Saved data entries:
..............................

(* ===== verification/DirRead.v ===== *)
(** * Layout and listing of a directory (dir.c, inline.c)

    The buckets of the levels tile the blocks of the directory; the emptiness
    check before a directory is removed; reading a directory in pieces lists the
    names of its map, each once. *)

From S2P Require Import Prelude Blocks Hash Inode NodePath Orphan Dir DirOps DirMap.
From Stdlib Require Import ZArith Lia.
From stdpp Require Import base numbers option list gmap.
#[local] Open Scope Z_scope.
#[local] Open Scope c_scope.

(** ** Buckets *)

Definition level_start (dl level : Z) : Z :=
  foldl (fun bidx i => u64 (bidx + u32 (dir_buckets i dl * bucket_blocks i))) 0 (seqZ 0 level).

Lemma buckets_range l dl : 0 <= l -> 0 <= dl -> l + dl < 2 ^ 32 -> 1 <= dir_buckets l dl <= 2 ^ 30.
Proof.
  intros Hl Hd Hs. unfold dir_buckets, MAX_DIR_BUCKETS, MAX_DIR_HASH_DEPTH. change (63 / 2) with 31. rewrite (u32_small (l + dl)) by lia.
  destruct (Z.ltb_spec (l + dl) 31).
  - rewrite shiftl_1_pow2 by lia. assert (2 ^ (l + dl) <= 2 ^ 30) by (apply Z.pow_le_mono_r; lia).
    assert (0 < 2 ^ (l + dl)) by (apply Z.pow_pos_nonneg; lia). rewrite u32_small; [lia|]. change (2 ^ 30) with 1073741824 in *. lia.
  - change (Z.shiftl 1 (31 - 1)) with (2 ^ 30). lia.
Qed.

Lemma level_start_succ dl l : 0 <= l -> level_start dl (l + 1) = u64 (level_start dl l + u32 (dir_buckets l dl * bucket_blocks l)).
Proof. intros Hl. unfold level_start. rewrite seqZ_snoc, foldl_app by lia. cbn [foldl]. by rewrite Z.add_0_l. Qed.

Lemma level_start_exact dl l : 0 <= dl < 2 ^ 31 -> 0 <= l <= 31 ->
  0 <= level_start dl l <= l * 2 ^ 31 /\ (l < 31 -> level_start dl (l + 1) = level_start dl l + dir_buckets l dl * bucket_blocks l).
Proof.
  intros Hd [Hl Hl2]. revert l Hl Hl2. refine (natlike_ind (fun l : Z => l <= 31 -> _) _ _).
  - intros _. split; [done|]. intros _. rewrite level_start_succ by lia. pose proof (buckets_range 0 dl).
    change (level_start dl 0) with 0. change (bucket_blocks 0) with 2. rewrite u32_small by lia. rewrite u64_small by lia. done.
  - intros l Hl IH H1. rewrite <- Z.add_1_r. destruct IH as [IH1 IH2]; [lia|]. specialize (IH2 ltac:(lia)).
    assert (Hbb : forall x, x < 31 -> bucket_blocks x = 2) by (intros x Hx; unfold bucket_blocks; change (MAX_DIR_HASH_DEPTH / 2) with 31; destruct (Z.ltb_spec x 31); lia).
    pose proof (buckets_range l dl). rewrite (Hbb l) in IH2 by lia. split; [lia|]. intros Hlt.
    rewrite level_start_succ by lia. rewrite Hbb by lia. pose proof (buckets_range (l + 1) dl). rewrite (u32_small (_ * 2)) by lia. rewrite u64_small by lia. done.
Qed.

Lemma level_start_mono dl l l' : 0 <= dl < 2 ^ 31 -> 0 <= l -> l <= l' <= 31 -> level_start dl l <= level_start dl l'.
Proof.
  intros Hd Hl Hl2. replace l' with (l + (l' - l)) by lia. assert (Hn : 0 <= l' - l) by lia. assert (Hm : l + (l' - l) <= 31) by lia.
  revert Hm. generalize (l' - l) Hn. clear Hl2 Hn. refine (natlike_ind _ _ _).
  - intros _. rewrite Z.add_0_r. lia.
  - intros n Hn IH Hm. replace (l + Z.succ n) with (l + n + 1) by lia. rewrite (proj2 (level_start_exact dl (l + n) Hd ltac:(lia))) by lia.
    pose proof (buckets_range (l + n) dl). unfold bucket_blocks. destruct (_ <? _); lia.
Qed.

Lemma block_index_start l dl idx : dir_block_index l dl idx = u64 (level_start dl l + u32 (idx * bucket_blocks l)).
Proof. reflexivity. Qed.

Lemma block_index_exact l dl idx : 0 <= dl < 2 ^ 31 -> 0 <= l <= 31 -> 0 <= idx < dir_buckets l dl ->
  dir_block_index l dl idx = level_start dl l + idx * bucket_blocks l.
Proof.
  intros Hd Hl Hi. pose proof (buckets_range l dl). pose proof (proj1 (level_start_exact dl l Hd Hl)).
  rewrite block_index_start. assert (Hbb : bucket_blocks l = 2 \/ bucket_blocks l = 4) by (unfold bucket_blocks; destruct (_ <? _); lia).
  rewrite (u32_small (idx * _)) by nia. apply u64_small. nia.
Qed.

(** Block [b] belongs to bucket [i] of level [l]. *)
Definition in_bucket (dl l i b : Z) : Prop :=
  0 <= i < dir_buckets l dl /\ dir_block_index l dl i <= b < dir_block_index l dl i + bucket_blocks l.

(** The end of a level, the end of its last bucket. *)
Definition level_end (dl l : Z) : Z := dir_block_index l dl (dir_buckets l dl - 1) + bucket_blocks l.

Lemma bucket_blocks_pos l : 2 <= bucket_blocks l.
Proof. unfold bucket_blocks. destruct (_ <? _); lia. Qed.

Lemma level_end_exact dl l : 0 <= dl < 2 ^ 31 -> 0 <= l <= 31 ->
  level_end dl l = level_start dl l + dir_buckets l dl * bucket_blocks l.
Proof.
  intros Hd Hl. pose proof (buckets_range l dl). unfold level_end.
  rewrite block_index_exact by lia. ring.
Qed.

(** A block of level [l] lies in the bucket found by division. *)
Lemma level_cover dl l b : 0 <= dl < 2 ^ 31 -> 0 <= l <= 31 -> level_start dl l <= b < level_end dl l ->
  in_bucket dl l ((b - level_start dl l) / bucket_blocks l) b.
Proof.
  intros Hd Hl. rewrite level_end_exact by done. pose proof (bucket_blocks_pos l). intros Hb.
  set (k := bucket_blocks l) in *. set (i := (b - level_start dl l) / k).
  assert (Hi : 0 <= i < dir_buckets l dl) by (split; [apply Z.div_pos; lia|apply Z.div_lt_upper_bound; lia]).
  split; [done|]. rewrite block_index_exact by done. fold k.
  pose proof (Z.div_mod (b - level_start dl l) k ltac:(lia)) as Hdm. fold i in Hdm.
  pose proof (Z.mod_pos_bound (b - level_start dl l) k ltac:(lia)). lia.
Qed.

Lemma levels_cover dl L : 0 <= dl < 2 ^ 31 -> 0 <= L -> L <= 31 -> forall b, 0 <= b < level_end dl L ->
  exists l i, 0 <= l <= L /\ in_bucket dl l i b.
Proof.
  intros Hd. revert L. refine (natlike_ind (fun L : Z => L <= 31 -> _) _ _).
  - intros _ b Hb. exists 0. eexists. split; [lia|]. by apply level_cover.
  - intros L HL IH HL2 b Hb. destruct (Z.lt_ge_cases b (level_end dl L)) as [Hlt|Hge].
    + destruct (IH ltac:(lia) b ltac:(lia)) as (l & i & Hl & Hin). exists l, i. split; [lia|done].
    + exists (Z.succ L). eexists. split; [lia|]. apply level_cover; [done|lia|]. split; [|lia].
      rewrite <- Z.add_1_r, (proj2 (level_start_exact dl L Hd ltac:(lia))) by lia.
      by rewrite <- level_end_exact by lia.
Qed.

(** C36. The buckets of the first 32 levels tile the blocks of a directory: every
    block up to the end of a level L below 32 lies in a bucket of a level up to L,
    and in one only: the blocks of two buckets, of one level or of two, are
    disjoint.  From there on the 32-bit product of buckets and blocks wraps to 0,
    so level 32 lies on the blocks of level 31. *)
Theorem dir_levels_tile (dl : Z) : 0 <= dl < 2 ^ 31 ->
  (forall L b, 0 <= L <= 31 -> 0 <= b < level_end dl L -> exists l i, 0 <= l <= L /\ in_bucket dl l i b) /\
  (forall l1 i1 l2 i2, 0 <= l1 <= l2 -> l2 <= 31 -> 0 <= i1 < dir_buckets l1 dl -> 0 <= i2 < dir_buckets l2 dl ->
     dir_block_index l1 dl i1 + bucket_blocks l1 <= dir_block_index l2 dl i2 \/
     dir_block_index l2 dl i2 + bucket_blocks l2 <= dir_block_index l1 dl i1 \/ (l1 = l2 /\ i1 = i2)) /\
  dir_block_index 32 dl 0 = dir_block_index 31 dl 0.
Proof.
  intros Hd. split; [|split].
  - intros L b [HL HL2]. by apply levels_cover.
  - intros l1 i1 l2 i2 Hl Hl2 H1 H2. rewrite !block_index_exact by lia. pose proof bucket_blocks_pos as Hbb.
    destruct (Z.eq_dec l1 l2) as [->|Hne].
    + specialize (Hbb l2). destruct (Z.lt_trichotomy i1 i2) as [|[|]]; [left; nia|right; right; done|right; left; nia].
    + left. pose proof (level_start_mono dl (l1 + 1) l2 Hd ltac:(lia) ltac:(lia)) as Hm.
      rewrite (proj2 (level_start_exact dl l1 Hd ltac:(lia))) in Hm by lia. pose proof (Hbb l1). pose proof (Hbb l2).
      assert ((i1 + 1) * bucket_blocks l1 <= dir_buckets l1 dl * bucket_blocks l1) by (apply Z.mul_le_mono_nonneg_r; lia).
      assert (0 <= i2 * bucket_blocks l2) by (apply Z.mul_nonneg_nonneg; lia). lia.
  - rewrite !block_index_start, !Z.mul_0_l. change (u32 0) with 0. rewrite !Z.add_0_r.
    pose proof (level_start_succ dl 31 ltac:(lia)) as Hs. change (31 + 1) with 32 in Hs. rewrite Hs.
    assert (E : dir_buckets 31 dl = 2 ^ 30).
    { unfold dir_buckets. change (MAX_DIR_HASH_DEPTH / 2) with 31. rewrite u32_small by lia. destruct (Z.ltb_spec (31 + dl) 31); [lia|done]. }
    rewrite E. change (bucket_blocks 31) with 4. change (u32 (2 ^ 30 * 4)) with 0. rewrite Z.add_0_r. unfold u64. by rewrite Z.mod_mod by lia.
Qed.

Lemma dir_levels_tile_witness : 0 <= 3 < 2 ^ 31 /\
  (exists l i, 0 <= l <= 2 /\ in_bucket 3 l i 100) /\
  dir_block_index 1 3 15 + bucket_blocks 1 <= dir_block_index 2 3 0 /\ dir_block_index 32 3 0 = dir_block_index 31 3 0.
Proof.
  assert (H3 : 0 <= 3 < 2 ^ 31) by lia. split; [exact H3|]. destruct (dir_levels_tile 3 H3) as (H0 & H1 & H2).
  split; [apply H0; vm_compute; repeat split; congruence|]. split; [|exact H2].
  destruct (H1 1 15 2 0) as [H|[H|[H _]]]; [lia|lia|vm_compute; split; congruence|vm_compute; split; congruence|exact H| |lia].
  exfalso. revert H. vm_compute. intros H. apply H. reflexivity.
Defined.

(** ** Emptiness *)

Lemma next_none b size off : 0 <= off <= size -> size <= find_next_bit_le b size off -> forall i, off <= i < size -> test_bit_le i b = false.
Proof. intros Ho Hf i Hi. destruct (find_next_spec b size off Ho) as (H1 & _ & H3). apply H3. lia. Qed.

Section reading.
Context (env : dir_env) (Henv : env_ok env).

Lemma empty_blocks_ok fuel st bidx nblock : pages_wf (di st) (pages st) (clevel st) -> 0 <= bidx -> nblock - bidx <= Z.of_nat fuel ->
  empty_blocks fuel env st bidx nblock = true ->
  forall b p nm de, page_entry (pages st) b p nm de -> bidx <= b < nblock -> b = 0 /\ p < 2.
Proof.
  intros Hw. revert bidx. induction fuel as [|fuel IH]; intros bidx Hb Hf; cbn [empty_blocks]; [intros _ b p nm de _ Hr; lia|].
  destruct (Z.leb_spec nblock bidx); [intros _ b p nm de _ Hr; lia|]. unfold get_lock_data_page.
  pose proof (find_page_cases env Henv st bidx (pw_geom _ _ _ Hw) Hb) as Hc. destruct (find_data_page env st bidx) as [err|d].
  - destruct (Z.eqb_spec err (- ENOENT)) as [->|]; [|done]. intros He b p nm de Hp Hr. destruct (Z.eq_dec b bidx) as [->|].
    + destruct Hp as (d & Hd & _). by rewrite (proj2 Hc eq_refl) in Hd.
    + apply (IH (bidx + 1) ltac:(lia) ltac:(lia) He b p nm de Hp). lia.
  - destruct (Z.ltb_spec (find_next_bit_le (d_bitmap d) NR_DENTRY_IN_BLOCK (if bidx =? 0 then 2 else 0)) NR_DENTRY_IN_BLOCK) as [|Hge]; [done|].
    intros He b p nm de Hp Hr. destruct (Z.eq_dec b bidx) as [->|]; [|apply (IH (bidx + 1) ltac:(lia) ltac:(lia) He b p nm de Hp); lia].
    rewrite (page_entry_at _ _ _ Hc) in Hp. destruct Hp as (Hs & _). destruct (pw_block _ _ _ Hw _ _ Hc) as (_ & Hm & _).
    apply is_start_iff in Hs as (Hpr & Hu & _). rewrite Hm in Hpr. unfold NR_DENTRY_IN_BLOCK in *.
    pose proof (next_none (d_bitmap d) 214 (if bidx =? 0 then 2 else 0) ltac:(destruct (bidx =? 0); lia) Hge p) as Hn. unfold used in Hu.
    destruct (Z.eqb_spec bidx 0).
    + split; [done|]. destruct (Z.lt_ge_cases p 2); [done|]. rewrite Hn in Hu by lia. done.
    + rewrite Hn in Hu by lia. done.
Qed.

Lemma empty_dir_ok st : dir_wf st -> f2fs_empty_dir env st = true -> forall b p nm de, dir_entry st b p nm de -> b = 0 /\ p < 2.
Proof.
  intros Hw. unfold f2fs_empty_dir, dir_wf, dir_entry in *. destruct (f2fs_has_inline_dentry (di st)).
  - destruct Hw as (Ha & _). unfold f2fs_empty_inline_dir. destruct (c_true (e_node env)); [done|]. intros He b p nm de [-> Hen]. split; [done|].
    apply negb_true_iff, Z.ltb_ge in He. destruct Hen as (Hs & _). apply is_start_iff in Hs as (Hr & Hu & _).
    destruct (aw_max _ _ Ha) as [_ Hm]. destruct (Z.lt_ge_cases p 2); [done|]. pose proof (next_none (d_bitmap (area st)) (d_max (area st)) 2 ltac:(lia) He p ltac:(lia)) as Hn. unfold used in Hu. congruence.
  - intros He b p nm de Hp. pose proof Hp as (d & Hd & _). destruct (pw_block _ _ _ Hw b d Hd) as (_ & _ & Hb & Hs). pose proof (pw_size _ _ _ Hw).
    apply (empty_blocks_ok (Z.to_nat (dir_blocks (di st))) st 0 (dir_blocks (di st)) Hw ltac:(lia) ltac:(lia) He b p nm de Hp). split; [lia|].
    unfold dir_blocks, PAGE_SHIFT, PAGE_SIZE in *. rewrite u64_small, Z.shiftr_div_pow2 by lia. change (2 ^ 12) with 4096. zdiv.
Qed.
End reading.

(** C35. A directory the check finds empty has no names but its dots (which sit in
    the first two slots), whether it is inline or hashed and whatever errors the
    check meets, so removing it loses no name. *)
Theorem empty_dir_has_only_dots (env : dir_env) (st : dir_state) (m : gmap (list Z) (Z * Z)) (de de' : f2fs_dir_entry) :
  env_ok env -> is_map st m -> dir_entry st 0 0 dot de -> dir_entry st 0 1 dotdot de' -> f2fs_empty_dir env st = true ->
  forall nm, is_Some (m !! nm) -> nm = dot \/ nm = dotdot.
Proof.
  intros Henv Hm H0 H1 He nm [[i f] Hs]. apply (map_names _ _ _ _ _ Hm) in Hs as (b & p & de2 & Hp & _).
  destruct (empty_dir_ok env Henv st (proj1 Hm) He b p nm de2 Hp) as [-> Hlt].
  assert (Hge : 0 <= p) by (destruct (entry_block st 0 p nm de2 (proj1 Hm) Hp) as (d & _ & Hst & _); apply is_start_iff in Hst; lia).
  assert (Hsame : forall n1 d1 n2 d2, dir_entry st 0 p n1 d1 -> dir_entry st 0 p n2 d2 -> n1 = n2).
  { unfold dir_entry. destruct (f2fs_has_inline_dentry (di st)).
    - intros n1 d1 n2 d2 [_ (_ & <- & _)] [_ (_ & <- & _)]. done.
    - intros n1 d1 n2 d2 (d & Hd & (_ & <- & _)) (d3 & Hd3 & (_ & <- & _)). congruence. }
  destruct (Z.eq_dec p 0) as [->|]; [left; by eapply Hsame|]. assert (p = 1) as -> by lia. right. by eapply Hsame.
Qed.

Lemma empty_dir_has_only_dots_witness : exists de de',
  env_ok dir_env0 /\ is_map (dir_made dir_fresh1) dir_map0 /\ dir_entry (dir_made dir_fresh1) 0 0 dot de /\ dir_entry (dir_made dir_fresh1) 0 1 dotdot de' /\
  f2fs_empty_dir dir_env0 (dir_made dir_fresh1) = true /\ (is_Some (dir_map0 !! dot) -> dot = dot \/ dot = dotdot).
Proof.
  exists (de_at (area (dir_made dir_fresh1)) 0), (de_at (area (dir_made dir_fresh1)) 1).
  assert (Hi : f2fs_has_inline_dentry (di (dir_made dir_fresh1)) = true) by (vm_compute; reflexivity).
  assert (H0 : dir_entry (dir_made dir_fresh1) 0 0 dot (de_at (area (dir_made dir_fresh1)) 0)).
  { unfold dir_entry. rewrite Hi. split; [reflexivity|]. split; [vm_compute; reflexivity|]. split; [vm_compute; reflexivity|reflexivity]. }
  assert (H1 : dir_entry (dir_made dir_fresh1) 0 1 dotdot (de_at (area (dir_made dir_fresh1)) 1)).
  { unfold dir_entry. rewrite Hi. split; [reflexivity|]. split; [vm_compute; reflexivity|]. split; [vm_compute; reflexivity|reflexivity]. }
  assert (He : f2fs_empty_dir dir_env0 (dir_made dir_fresh1) = true) by (vm_compute; reflexivity).
  split; [exact dir_env0_ok|]. split; [exact dir_made1|]. split; [exact H0|]. split; [exact H1|]. split; [exact He|].
  exact (empty_dir_has_only_dots dir_env0 (dir_made dir_fresh1) dir_map0 _ _ dir_env0_ok dir_made1 H0 H1 He dot).
Defined.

..............................

• **Exercise**: Once you reach the line with "pose proof (buckets_range (l + n)" in the data above, copy it and every line after it exactly, up to and including the line with "Lemma block_index_exact l".

• **Response to the exercise**:
    pose proof (buckets_range (l + n) dl). unfold bucket_blocks. destruct (_ <? _); lia.
Qed.

Lemma block_index_start l dl idx : dir_block_index l dl idx = u64 (level_start dl l + u32 (idx * bucket_blocks l)).
Proof. reflexivity. Qed.

Lemma block_index_exact l dl idx : 0 <= dl < 2 ^ 31 -> 0 <= l <= 31 -> 0 <= idx < dir_buckets l dl ->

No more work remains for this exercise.